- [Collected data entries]
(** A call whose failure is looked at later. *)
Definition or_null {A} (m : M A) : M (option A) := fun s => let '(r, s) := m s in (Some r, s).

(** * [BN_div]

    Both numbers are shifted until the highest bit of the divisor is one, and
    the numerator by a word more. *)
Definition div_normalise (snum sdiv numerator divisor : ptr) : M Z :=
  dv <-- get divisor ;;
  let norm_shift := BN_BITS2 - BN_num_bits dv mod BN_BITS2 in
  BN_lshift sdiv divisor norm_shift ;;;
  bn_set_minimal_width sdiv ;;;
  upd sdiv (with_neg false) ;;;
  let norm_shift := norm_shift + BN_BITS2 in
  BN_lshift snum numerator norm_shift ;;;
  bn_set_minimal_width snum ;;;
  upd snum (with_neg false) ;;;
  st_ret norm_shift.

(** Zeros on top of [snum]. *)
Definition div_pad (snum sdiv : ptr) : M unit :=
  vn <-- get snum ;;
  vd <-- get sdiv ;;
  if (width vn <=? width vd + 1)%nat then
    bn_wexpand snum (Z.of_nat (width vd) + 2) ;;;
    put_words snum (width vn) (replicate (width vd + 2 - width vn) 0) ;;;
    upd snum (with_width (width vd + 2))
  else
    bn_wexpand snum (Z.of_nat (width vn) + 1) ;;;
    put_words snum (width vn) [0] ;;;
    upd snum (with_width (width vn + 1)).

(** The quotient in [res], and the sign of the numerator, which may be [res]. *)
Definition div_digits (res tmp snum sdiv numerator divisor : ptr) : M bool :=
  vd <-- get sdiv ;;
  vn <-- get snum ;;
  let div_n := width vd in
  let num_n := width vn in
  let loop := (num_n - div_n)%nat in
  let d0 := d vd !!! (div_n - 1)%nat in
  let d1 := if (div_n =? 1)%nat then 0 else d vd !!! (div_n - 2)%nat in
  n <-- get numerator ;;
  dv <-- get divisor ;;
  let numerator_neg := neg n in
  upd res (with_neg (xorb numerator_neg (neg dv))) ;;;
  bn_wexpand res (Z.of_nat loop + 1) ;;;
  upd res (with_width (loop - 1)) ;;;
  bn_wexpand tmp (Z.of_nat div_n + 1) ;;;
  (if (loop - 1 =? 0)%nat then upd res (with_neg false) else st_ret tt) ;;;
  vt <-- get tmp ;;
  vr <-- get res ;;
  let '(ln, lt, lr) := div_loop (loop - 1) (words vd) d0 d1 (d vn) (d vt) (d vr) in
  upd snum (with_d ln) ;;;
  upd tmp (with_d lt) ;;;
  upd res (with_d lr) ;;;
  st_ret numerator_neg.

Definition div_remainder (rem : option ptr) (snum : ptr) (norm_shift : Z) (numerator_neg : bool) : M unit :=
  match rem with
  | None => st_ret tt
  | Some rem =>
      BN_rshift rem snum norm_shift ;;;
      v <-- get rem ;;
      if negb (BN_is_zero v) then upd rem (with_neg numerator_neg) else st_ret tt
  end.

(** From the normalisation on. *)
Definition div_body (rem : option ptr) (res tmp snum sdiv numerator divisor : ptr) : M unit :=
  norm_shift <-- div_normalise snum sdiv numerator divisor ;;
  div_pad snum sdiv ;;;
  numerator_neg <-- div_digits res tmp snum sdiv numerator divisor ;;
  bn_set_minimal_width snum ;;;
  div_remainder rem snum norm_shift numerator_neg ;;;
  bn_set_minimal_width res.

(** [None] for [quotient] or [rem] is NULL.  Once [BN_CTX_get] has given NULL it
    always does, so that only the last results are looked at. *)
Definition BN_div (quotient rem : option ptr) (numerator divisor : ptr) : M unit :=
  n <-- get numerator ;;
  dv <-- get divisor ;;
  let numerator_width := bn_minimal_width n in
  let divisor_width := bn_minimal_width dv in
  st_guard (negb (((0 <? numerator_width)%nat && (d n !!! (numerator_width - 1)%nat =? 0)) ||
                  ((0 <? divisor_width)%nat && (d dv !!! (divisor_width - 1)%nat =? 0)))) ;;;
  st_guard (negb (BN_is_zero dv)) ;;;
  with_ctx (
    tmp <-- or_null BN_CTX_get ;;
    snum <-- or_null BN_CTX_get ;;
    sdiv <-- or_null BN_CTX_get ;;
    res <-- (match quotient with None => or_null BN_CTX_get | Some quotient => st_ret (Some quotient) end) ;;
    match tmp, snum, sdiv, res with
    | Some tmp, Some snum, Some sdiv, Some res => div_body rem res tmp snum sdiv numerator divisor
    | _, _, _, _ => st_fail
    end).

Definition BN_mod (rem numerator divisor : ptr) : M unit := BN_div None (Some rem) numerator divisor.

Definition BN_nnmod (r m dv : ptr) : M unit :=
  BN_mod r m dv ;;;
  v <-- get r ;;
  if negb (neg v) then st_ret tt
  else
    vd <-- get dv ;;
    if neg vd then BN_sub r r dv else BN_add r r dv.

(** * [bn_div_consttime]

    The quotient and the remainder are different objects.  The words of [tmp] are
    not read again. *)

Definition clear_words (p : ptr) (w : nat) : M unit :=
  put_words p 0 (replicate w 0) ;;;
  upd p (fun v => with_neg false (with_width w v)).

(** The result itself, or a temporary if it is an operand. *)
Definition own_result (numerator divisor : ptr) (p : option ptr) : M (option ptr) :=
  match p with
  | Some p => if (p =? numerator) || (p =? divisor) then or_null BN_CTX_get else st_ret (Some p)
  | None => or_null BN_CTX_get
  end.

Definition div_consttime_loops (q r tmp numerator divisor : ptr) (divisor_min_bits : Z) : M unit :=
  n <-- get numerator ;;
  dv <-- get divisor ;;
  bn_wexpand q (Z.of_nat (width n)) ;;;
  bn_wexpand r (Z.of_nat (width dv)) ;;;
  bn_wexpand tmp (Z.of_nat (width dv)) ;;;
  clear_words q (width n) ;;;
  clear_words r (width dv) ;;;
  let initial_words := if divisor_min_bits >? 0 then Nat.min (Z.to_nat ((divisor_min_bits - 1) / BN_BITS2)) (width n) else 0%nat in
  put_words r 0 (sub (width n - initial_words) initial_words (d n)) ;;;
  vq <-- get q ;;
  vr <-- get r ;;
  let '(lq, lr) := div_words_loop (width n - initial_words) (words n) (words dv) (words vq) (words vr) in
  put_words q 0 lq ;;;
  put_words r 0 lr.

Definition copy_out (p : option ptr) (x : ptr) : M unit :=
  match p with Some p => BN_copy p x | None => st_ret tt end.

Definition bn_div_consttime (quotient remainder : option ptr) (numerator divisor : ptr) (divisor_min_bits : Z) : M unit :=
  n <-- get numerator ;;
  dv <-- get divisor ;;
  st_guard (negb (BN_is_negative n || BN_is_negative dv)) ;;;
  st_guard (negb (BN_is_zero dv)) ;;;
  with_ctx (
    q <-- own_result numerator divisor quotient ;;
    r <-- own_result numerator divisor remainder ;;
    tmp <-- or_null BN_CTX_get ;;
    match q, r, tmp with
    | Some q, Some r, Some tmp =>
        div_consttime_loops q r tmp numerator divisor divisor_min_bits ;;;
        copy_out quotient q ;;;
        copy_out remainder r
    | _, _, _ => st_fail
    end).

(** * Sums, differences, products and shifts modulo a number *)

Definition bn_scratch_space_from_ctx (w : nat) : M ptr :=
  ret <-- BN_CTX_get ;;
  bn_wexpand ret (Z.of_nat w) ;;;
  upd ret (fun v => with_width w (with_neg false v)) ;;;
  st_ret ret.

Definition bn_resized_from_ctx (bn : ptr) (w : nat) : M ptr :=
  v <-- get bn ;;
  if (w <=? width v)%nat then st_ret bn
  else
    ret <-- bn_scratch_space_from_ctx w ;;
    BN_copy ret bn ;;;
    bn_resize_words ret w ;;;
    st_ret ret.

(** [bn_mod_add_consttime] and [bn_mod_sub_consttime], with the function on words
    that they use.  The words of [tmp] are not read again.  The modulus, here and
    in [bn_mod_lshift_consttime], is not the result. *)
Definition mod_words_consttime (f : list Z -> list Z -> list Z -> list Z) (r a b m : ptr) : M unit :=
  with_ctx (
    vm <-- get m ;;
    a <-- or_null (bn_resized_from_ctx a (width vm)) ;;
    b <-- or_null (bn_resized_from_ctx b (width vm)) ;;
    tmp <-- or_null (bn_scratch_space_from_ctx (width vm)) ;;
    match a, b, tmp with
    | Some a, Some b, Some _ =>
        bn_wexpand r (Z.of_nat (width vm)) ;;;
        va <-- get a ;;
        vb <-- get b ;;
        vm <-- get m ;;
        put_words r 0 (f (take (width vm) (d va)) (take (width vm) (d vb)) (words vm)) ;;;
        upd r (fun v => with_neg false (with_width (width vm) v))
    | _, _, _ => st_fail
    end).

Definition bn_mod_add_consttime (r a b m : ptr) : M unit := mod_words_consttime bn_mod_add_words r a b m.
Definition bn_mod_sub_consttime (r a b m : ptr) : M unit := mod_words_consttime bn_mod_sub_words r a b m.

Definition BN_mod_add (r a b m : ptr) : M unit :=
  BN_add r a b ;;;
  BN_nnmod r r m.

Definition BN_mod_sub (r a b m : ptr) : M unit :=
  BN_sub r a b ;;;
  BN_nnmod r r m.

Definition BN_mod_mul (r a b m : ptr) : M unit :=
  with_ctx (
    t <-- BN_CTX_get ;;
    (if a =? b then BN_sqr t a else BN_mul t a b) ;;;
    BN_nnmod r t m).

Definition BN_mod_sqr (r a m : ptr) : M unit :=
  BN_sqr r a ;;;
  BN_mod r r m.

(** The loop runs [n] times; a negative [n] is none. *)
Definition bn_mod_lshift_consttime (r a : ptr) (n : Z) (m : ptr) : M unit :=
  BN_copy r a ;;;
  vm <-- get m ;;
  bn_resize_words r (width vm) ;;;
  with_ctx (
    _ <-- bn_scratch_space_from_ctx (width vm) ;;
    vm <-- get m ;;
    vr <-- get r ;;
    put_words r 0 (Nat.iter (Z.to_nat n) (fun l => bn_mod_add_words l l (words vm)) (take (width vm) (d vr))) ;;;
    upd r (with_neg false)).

==

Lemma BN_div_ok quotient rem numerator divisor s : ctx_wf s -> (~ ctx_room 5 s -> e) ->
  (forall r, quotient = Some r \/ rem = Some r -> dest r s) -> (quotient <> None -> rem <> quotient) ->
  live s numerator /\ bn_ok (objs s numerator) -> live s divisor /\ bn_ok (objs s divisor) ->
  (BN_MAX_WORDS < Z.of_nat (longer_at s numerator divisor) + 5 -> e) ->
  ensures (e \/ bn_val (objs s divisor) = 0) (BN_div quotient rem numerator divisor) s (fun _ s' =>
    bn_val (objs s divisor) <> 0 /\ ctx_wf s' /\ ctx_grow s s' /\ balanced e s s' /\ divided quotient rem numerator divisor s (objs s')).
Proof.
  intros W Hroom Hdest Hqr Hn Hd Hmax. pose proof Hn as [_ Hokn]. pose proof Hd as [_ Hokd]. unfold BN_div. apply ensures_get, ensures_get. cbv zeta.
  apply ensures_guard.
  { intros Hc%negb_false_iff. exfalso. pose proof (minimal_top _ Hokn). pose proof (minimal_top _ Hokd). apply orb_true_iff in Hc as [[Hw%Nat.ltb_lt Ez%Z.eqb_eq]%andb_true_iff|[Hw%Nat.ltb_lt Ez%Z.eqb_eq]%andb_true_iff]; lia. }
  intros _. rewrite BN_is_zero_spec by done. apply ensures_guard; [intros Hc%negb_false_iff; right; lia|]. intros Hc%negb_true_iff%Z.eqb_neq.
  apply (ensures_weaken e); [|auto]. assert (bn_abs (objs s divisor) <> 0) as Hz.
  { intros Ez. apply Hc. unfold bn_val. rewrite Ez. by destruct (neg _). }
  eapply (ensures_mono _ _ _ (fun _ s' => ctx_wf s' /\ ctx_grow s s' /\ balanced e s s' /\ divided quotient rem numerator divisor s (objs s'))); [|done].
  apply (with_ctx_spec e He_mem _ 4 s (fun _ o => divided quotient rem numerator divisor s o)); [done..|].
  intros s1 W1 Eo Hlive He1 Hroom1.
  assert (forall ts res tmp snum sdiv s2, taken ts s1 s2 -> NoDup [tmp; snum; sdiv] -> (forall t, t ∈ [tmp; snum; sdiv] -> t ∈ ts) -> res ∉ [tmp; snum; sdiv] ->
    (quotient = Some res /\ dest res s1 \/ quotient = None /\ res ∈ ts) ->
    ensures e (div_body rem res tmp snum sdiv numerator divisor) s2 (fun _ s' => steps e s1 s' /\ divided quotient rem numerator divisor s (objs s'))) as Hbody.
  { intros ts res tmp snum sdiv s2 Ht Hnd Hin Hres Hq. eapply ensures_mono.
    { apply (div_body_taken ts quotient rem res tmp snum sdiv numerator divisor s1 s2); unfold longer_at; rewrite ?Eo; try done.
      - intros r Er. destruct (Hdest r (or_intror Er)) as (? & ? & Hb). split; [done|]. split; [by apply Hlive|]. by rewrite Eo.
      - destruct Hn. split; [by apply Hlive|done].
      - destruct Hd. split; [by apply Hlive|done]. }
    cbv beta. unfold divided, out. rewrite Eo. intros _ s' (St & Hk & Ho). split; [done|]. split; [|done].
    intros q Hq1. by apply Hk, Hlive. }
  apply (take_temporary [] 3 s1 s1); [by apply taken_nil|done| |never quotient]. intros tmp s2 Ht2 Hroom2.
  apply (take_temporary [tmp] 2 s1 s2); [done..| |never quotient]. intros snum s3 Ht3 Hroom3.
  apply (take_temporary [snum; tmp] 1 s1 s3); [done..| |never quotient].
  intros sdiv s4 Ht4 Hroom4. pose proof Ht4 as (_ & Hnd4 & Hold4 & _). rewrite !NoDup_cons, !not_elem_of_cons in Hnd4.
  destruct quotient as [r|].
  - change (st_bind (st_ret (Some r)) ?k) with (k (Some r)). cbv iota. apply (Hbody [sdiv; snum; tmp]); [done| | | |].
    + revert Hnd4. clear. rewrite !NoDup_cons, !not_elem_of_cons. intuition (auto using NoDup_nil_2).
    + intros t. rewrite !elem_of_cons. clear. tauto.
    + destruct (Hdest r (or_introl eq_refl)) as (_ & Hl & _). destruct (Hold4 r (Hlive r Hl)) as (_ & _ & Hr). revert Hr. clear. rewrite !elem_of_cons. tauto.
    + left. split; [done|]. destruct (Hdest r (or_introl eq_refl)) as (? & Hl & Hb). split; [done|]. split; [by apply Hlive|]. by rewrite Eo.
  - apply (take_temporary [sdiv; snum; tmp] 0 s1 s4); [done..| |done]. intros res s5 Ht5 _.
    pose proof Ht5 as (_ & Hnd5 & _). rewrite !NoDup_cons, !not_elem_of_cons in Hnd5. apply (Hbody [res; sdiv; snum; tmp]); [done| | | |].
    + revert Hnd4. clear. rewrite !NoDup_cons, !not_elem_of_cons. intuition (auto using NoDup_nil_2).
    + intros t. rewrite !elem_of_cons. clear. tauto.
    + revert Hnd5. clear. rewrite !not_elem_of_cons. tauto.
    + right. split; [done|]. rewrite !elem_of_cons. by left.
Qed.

- [ACTIVITY] The word "bool" may occur in lines of the data above; say how many lines hold it, giving only the number.

- [RESULT BELOW] 2